To do:
Word for word, set down every line of the entries below from the line with "destruct (directory_entry_spec s" to the line with "assert (with_pmm (s_pmm", including both, and no other line.
###
Lemma get_page_spec addr create s :
  vm_ok (s_machine s) (s_pmm s) -> is_u32 addr ->
  exists r m' p', get_page addr create s = Done r (with_pmm p' (with_machine m' s)) /\
    vm_ok m' p' /\ evolves (s_machine s) (s_pmm s) m' p' /\
    got_table addr create (s_machine s) (s_pmm s) r m' p'.
Proof.
  intros Hok Hu. destruct (indices_range addr Hu) as (Hd & Hi & _).
  destruct (directory_entry_spec s (dir_index addr) Hok Hd) as (m1 & E1 & Q1 & Hok1).
  unfold get_page. rewrite (bind_Done _ _ _ _ _ E1), land_PRESENT, word_ptr_table by done.
  assert (with_pmm (s_pmm s) (with_machine m1 s) = with_machine m1 s) as Eid by by destruct s.
  destruct (entry_present (pde (s_machine s) (dir_index addr))) eqn:Hp; cbn [negb].
  { exists (Some (win (dir_index addr) (table_index addr))), m1, (s_pmm s). unfold ret. rewrite Eid.
    split_and!; [done|done|by apply evolves_equiv|by apply got_found]. }
  pose proof (absent_dir _ _ (vm_tables _ _ Hok) Hp) as Hne.
  destruct create; cbn [negb]; cycle 1.
  { exists None, m1, (s_pmm s). unfold ret. rewrite Eid.
    split_and!; [done|done|by apply evolves_equiv|apply got_none; auto]. }
  pose proof (alloc_frame_full (s_pmm s) (vm_pmm _ _ Hok)) as Hal.
  unfold bind at 1, on_pmm. change (s_pmm (with_machine m1 s)) with (s_pmm s).
  destruct (Pmm.alloc_frame (s_pmm s)) as [[a|] p1] eqn:Ea; cycle 1.
  { destruct Hal as (-> & Hempty & _). exists None, m1, (s_pmm s).
    split_and!; [done|done|by apply evolves_equiv|apply got_none; auto]. }
  destruct Hal as (f & Hf & Hlow & -> & Hwf & Hset & _).
  set (v := Z.lor (f * 4096) (if negb (is_kernel addr) then Z.lor KERNEL_PAGE USER else KERNEL_PAGE)).
  set (s1 := with_pmm p1 (with_machine m1 s)).
  pose proof Hf as Hf'. apply elem_of_free_set in Hf' as [Hfr _]. rewrite MAX_FRAMES_val in Hfr.
  assert (is_u32 v /\ entry_frame v = f * 4096 /\ entry_present v = true /\ entry_writable v = true)
    as (Hv & Hvf & Hvp & Hvw).
  { subst v. destruct (entry_make f (if negb (is_kernel addr) then Z.lor KERNEL_PAGE USER
      else KERNEL_PAGE)) as (Hx & Hy & Hz); [done|by destruct (is_kernel addr)|].
    split_and!; [apply Hx..|done| |]; unfold entry_present, entry_writable;
      rewrite Hz by lia; by destruct (is_kernel addr). }
  destruct (new_table_spec m1 (dir_index addr) v f) as (m2 & E2 & Hw & Htlb); try assumption.
  { apply Hok1. } { apply Hok1. } { lia. } { by rewrite Q1. }
  { intros Ht. rewrite Q1 in Ht. by apply (vm_tables_used _ _ Hok) in Ht. }
  exists (Some (win (dir_index addr) (table_index addr))), m2, p1. split.
  { by rewrite (install_table s1 _ _ m2) by done. }
  apply (new_table_equiv _ _ _ _ _ _ Q1) in Hw.
  assert (is_kernel (dir_index addr * 4194304) = true -> Z.testbit v 2 = false) as Hvu.
  { rewrite dir_is_kernel by done. intros Hk. subst v. rewrite Hk. cbn [negb].
    destruct (entry_make f KERNEL_PAGE) as (_ & _ & Hz); [done|by_decide|]. by rewrite Hz by lia. }
  destruct (vm_ok_new_table (s_machine s) m2 (s_pmm s) p1 (dir_index addr) v f)
    as [Hok2 Hev]; [done|lia|done..|].
  split_and!; [assumption|assumption|]. eapply got_created; try eassumption; [reflexivity| |].
  - by rewrite Ea.
  - subst v. destruct (is_kernel addr); done.
Qed.

(** ** Reading and writing an entry *)

Lemma pte_equiv m m' d i : m' ≡ m -> pte m' d i = pte m d i.
Proof. intros E. by rewrite E. Qed.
###
Your solution:
  destruct (directory_entry_spec s (dir_index addr) Hok Hd) as (m1 & E1 & Q1 & Hok1).
  unfold get_page. rewrite (bind_Done _ _ _ _ _ E1), land_PRESENT, word_ptr_table by done.
  assert (with_pmm (s_pmm s) (with_machine m1 s) = with_machine m1 s) as Eid by by destruct s.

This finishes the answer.